*Exercise objective*
Lines from the records below that contain the word "modelled" are to be copied out.

*Material for the task*
★ ★ ★ ★ ★

(** * Network automation framework: backup and configuration-push scripts

    A shallow embedding of [scripts/napalm_backup.py] and
    [scripts/netmiko_config.py].

    Both scripts are sequential orchestration around an external
    device-automation library.  The library, the clock, the filesystem and the
    terminal are modelled as an environment that answers every call made by
    the scripts; a call either returns a value or raises an exception.  The
    scripts themselves are written in a state-and-exception monad over a
    "world" that records the files written, the log, and the trace of calls
    made to the device library.

    Text is modelled with [string]; a character stands for a code point
    below 256. *)

From Stdlib Require Import Ascii String ZArith Lia.
From stdpp Require Import gmap strings list fin_maps pretty.

Local Open Scope Z_scope.
Local Open Scope stdpp_scope.

(** ** Python string operations used by the scripts *)

Module Py.

Definition LF : ascii := "010"%char.
Definition CR : ascii := "013"%char.

(** [str.isspace] on one character (code points below 256). *)
Definition is_space (c : ascii) : bool :=
  match c with
  | "009" | "010" | "011" | "012" | "013"
  | "028" | "029" | "030" | "031"
  | " " | "133" | "160" => true
  | _ => false
  end%char.

(** Truth value of a string: the empty string is false. *)
Definition truthy (s : string) : bool :=
  match s with "" => false | String _ _ => true end.

Fixpoint lstrip (s : string) : string :=
  match s with
  | "" => ""
  | String c s' => if is_space c then lstrip s' else s
  end.

Fixpoint rstrip (s : string) : string :=
  match s with
  | "" => ""
  | String c s' =>
      let r := rstrip s' in
      if is_space c && negb (truthy r) then "" else String c r
  end.

(** [s.strip()] *)
Definition strip (s : string) : string := rstrip (lstrip s).

(** [s.startswith(p)] *)
Fixpoint startswith (p s : string) : bool :=
  match p, s with
  | "", _ => true
  | String a p', String b s' => if decide (a = b) then startswith p' s' else false
  | String _ _, "" => false
  end.

(** [c.lower()] on one character (code points below 256): the ASCII capitals
    and the Latin-1 capitals other than the multiplication sign. *)
Definition lower_char (c : ascii) : ascii :=
  let n := N_of_ascii c in
  if ((65 <=? n) && (n <=? 90) ||
      (192 <=? n) && (n <=? 222) && negb (n =? 215))%N
  then ascii_of_N (n + 32) else c.

(** [s.lower()] *)
Fixpoint lower (s : string) : string :=
  match s with
  | "" => ""
  | String c s' => String (lower_char c) (lower s')
  end.

(** [c * n] for a one-character string [c]. *)
Fixpoint repeat_char (c : ascii) (n : nat) : string :=
  match n with O => "" | S n' => String c (repeat_char c n') end.

(** Text-mode reading translates the line endings CR LF and CR to LF. *)
Fixpoint universal_newlines (s : string) : string :=
  match s with
  | "" => ""
  | String c s' =>
      if decide (c = CR) then
        match s' with
        | String c' s'' =>
            if decide (c' = LF) then String LF (universal_newlines s'')
            else String LF (universal_newlines s')
        | "" => String LF ""
        end
      else String c (universal_newlines s')
  end.

(** Lines of a translated text, each with its terminating LF; a last line
    without terminator is yielded as it is, an empty rest yields nothing. *)
Fixpoint split_lines_go (cur : string) (s : string) : list string :=
  match s with
  | "" => if truthy cur then [String.rev cur] else []
  | String c s' =>
      if decide (c = LF) then String.rev (String c cur) :: split_lines_go "" s'
      else split_lines_go (String c cur) s'
  end.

★ ★ ★ ★ ★

*Exercise output*
    terminal are modelled as an environment that answers every call made by
    Text is modelled with [string]; a character stands for a code point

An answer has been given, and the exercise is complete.